**DIRECTIONS FOR THIS TASK**
Only the lines from the one containing "st) = retryBuffer st" through the one containing "ev) :: outgoing st" should be printed, exactly as they appear below, with both ends included.

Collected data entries
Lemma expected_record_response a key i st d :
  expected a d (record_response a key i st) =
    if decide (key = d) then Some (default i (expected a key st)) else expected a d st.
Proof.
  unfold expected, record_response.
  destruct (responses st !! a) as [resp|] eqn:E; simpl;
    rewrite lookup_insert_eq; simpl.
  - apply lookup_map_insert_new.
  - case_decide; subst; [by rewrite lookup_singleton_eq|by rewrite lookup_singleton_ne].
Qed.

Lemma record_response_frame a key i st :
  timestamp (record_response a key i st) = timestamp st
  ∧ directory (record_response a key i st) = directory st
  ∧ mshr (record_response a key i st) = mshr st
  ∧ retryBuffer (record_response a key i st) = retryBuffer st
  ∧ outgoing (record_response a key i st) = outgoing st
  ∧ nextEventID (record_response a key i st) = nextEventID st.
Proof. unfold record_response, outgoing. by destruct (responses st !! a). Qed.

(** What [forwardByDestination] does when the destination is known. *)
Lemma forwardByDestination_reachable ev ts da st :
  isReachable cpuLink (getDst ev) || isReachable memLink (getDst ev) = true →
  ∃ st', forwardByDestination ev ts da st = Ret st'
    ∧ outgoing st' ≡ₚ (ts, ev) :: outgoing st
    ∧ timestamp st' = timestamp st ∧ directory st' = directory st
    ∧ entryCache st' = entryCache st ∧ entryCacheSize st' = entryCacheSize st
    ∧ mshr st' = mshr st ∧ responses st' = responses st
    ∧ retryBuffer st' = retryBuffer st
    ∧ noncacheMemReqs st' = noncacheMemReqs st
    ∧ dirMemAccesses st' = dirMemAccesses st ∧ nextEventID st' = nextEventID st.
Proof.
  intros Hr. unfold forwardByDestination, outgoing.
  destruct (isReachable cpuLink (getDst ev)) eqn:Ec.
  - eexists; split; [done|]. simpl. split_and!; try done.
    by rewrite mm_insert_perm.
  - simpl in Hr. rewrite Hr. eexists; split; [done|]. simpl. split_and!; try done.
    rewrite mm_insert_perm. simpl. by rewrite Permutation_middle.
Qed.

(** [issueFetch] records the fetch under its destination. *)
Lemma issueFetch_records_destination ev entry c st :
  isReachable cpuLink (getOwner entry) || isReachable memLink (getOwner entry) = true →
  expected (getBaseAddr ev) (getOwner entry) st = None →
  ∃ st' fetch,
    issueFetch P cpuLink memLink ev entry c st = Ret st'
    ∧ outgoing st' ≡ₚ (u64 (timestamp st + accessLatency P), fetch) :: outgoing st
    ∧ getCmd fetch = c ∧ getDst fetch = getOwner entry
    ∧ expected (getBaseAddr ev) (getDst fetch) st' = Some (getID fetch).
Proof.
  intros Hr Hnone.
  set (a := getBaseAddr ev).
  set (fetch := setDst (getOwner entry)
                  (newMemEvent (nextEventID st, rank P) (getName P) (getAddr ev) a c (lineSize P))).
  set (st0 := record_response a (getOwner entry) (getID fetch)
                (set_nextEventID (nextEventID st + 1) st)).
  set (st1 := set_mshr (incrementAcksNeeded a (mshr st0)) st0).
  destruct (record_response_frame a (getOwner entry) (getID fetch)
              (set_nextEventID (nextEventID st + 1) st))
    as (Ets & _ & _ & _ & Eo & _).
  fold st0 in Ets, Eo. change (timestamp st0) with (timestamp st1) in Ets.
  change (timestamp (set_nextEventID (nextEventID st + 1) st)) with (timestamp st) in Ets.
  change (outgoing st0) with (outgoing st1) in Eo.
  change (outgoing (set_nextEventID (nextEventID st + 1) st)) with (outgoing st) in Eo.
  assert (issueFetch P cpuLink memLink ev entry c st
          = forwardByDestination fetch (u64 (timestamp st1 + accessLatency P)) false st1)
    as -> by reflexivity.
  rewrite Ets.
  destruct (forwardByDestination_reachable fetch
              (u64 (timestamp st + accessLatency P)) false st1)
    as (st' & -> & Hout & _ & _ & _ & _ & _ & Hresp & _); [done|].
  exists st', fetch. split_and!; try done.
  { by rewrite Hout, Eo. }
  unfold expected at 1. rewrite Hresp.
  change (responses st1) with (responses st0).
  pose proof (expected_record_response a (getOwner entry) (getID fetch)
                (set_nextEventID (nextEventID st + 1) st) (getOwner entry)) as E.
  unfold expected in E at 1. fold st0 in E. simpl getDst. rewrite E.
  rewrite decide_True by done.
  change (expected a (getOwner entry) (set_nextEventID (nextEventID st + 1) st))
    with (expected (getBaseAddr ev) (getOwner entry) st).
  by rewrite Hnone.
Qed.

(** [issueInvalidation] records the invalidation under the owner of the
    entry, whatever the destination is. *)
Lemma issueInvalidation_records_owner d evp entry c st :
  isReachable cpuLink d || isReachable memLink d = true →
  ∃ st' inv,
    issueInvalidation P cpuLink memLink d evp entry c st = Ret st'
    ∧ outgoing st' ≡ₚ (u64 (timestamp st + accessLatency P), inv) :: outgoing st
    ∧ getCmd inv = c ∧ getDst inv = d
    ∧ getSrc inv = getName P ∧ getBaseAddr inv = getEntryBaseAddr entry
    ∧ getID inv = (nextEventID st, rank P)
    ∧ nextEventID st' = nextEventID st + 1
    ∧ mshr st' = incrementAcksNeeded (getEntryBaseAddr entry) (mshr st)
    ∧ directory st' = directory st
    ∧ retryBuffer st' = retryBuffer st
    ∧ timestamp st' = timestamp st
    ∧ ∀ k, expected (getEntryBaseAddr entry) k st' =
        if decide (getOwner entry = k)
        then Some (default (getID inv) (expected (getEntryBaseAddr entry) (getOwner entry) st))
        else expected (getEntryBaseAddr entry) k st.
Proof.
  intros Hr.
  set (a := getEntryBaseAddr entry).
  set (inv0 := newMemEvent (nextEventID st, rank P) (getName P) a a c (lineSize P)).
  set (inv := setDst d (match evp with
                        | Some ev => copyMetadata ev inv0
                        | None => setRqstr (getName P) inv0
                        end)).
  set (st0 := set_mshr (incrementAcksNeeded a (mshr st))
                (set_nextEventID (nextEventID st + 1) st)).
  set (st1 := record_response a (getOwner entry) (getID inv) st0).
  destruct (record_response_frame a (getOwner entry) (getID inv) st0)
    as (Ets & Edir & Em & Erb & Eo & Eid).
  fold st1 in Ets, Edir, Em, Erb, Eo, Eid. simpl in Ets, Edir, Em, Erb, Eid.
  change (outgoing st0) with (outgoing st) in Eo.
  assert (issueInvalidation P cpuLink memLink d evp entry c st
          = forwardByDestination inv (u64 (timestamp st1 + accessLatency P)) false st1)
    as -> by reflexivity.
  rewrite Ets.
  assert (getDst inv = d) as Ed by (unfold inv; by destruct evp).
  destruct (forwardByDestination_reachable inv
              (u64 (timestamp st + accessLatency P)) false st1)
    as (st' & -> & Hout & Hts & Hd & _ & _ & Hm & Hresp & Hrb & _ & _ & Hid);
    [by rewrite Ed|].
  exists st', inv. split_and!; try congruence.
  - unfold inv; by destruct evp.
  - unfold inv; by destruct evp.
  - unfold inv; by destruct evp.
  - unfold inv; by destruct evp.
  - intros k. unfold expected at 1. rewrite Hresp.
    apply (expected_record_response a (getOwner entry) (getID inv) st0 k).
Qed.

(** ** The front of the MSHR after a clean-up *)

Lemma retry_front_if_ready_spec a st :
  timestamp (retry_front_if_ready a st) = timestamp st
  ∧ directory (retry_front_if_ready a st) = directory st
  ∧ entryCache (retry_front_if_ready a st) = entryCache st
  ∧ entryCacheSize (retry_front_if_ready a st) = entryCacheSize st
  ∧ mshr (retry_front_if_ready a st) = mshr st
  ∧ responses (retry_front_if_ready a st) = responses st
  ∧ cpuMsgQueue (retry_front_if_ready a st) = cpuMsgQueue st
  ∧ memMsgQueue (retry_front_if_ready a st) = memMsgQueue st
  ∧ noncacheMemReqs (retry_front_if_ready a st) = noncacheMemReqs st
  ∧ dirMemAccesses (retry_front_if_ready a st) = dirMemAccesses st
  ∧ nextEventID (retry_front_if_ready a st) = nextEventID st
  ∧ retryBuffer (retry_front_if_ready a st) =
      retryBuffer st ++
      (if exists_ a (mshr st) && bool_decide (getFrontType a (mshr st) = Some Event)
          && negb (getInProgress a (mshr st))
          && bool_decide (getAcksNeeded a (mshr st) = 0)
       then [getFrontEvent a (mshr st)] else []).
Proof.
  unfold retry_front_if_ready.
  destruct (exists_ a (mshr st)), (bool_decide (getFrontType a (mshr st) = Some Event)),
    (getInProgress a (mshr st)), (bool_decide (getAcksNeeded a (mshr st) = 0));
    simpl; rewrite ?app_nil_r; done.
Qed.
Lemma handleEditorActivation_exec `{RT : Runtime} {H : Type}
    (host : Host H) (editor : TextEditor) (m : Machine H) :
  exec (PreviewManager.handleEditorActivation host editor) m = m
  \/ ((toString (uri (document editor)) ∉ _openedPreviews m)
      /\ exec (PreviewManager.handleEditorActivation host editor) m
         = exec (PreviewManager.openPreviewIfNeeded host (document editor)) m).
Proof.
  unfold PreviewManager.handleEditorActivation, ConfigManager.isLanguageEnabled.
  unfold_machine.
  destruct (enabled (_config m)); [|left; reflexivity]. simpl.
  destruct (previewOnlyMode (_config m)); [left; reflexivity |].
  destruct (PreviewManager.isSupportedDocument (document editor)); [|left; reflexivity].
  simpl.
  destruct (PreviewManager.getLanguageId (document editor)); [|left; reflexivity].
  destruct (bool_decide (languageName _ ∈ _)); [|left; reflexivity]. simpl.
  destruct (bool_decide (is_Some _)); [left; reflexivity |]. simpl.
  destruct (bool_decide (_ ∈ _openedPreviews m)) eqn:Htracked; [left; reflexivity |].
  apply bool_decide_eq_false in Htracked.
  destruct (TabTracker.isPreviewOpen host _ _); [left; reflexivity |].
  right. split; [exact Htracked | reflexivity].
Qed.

**RESPONSE**
  ∧ retryBuffer (record_response a key i st) = retryBuffer st
  ∧ outgoing (record_response a key i st) = outgoing st
  ∧ nextEventID (record_response a key i st) = nextEventID st.
Proof. unfold record_response, outgoing. by destruct (responses st !! a). Qed.

(** What [forwardByDestination] does when the destination is known. *)
Lemma forwardByDestination_reachable ev ts da st :
  isReachable cpuLink (getDst ev) || isReachable memLink (getDst ev) = true →
  ∃ st', forwardByDestination ev ts da st = Ret st'
    ∧ outgoing st' ≡ₚ (ts, ev) :: outgoing st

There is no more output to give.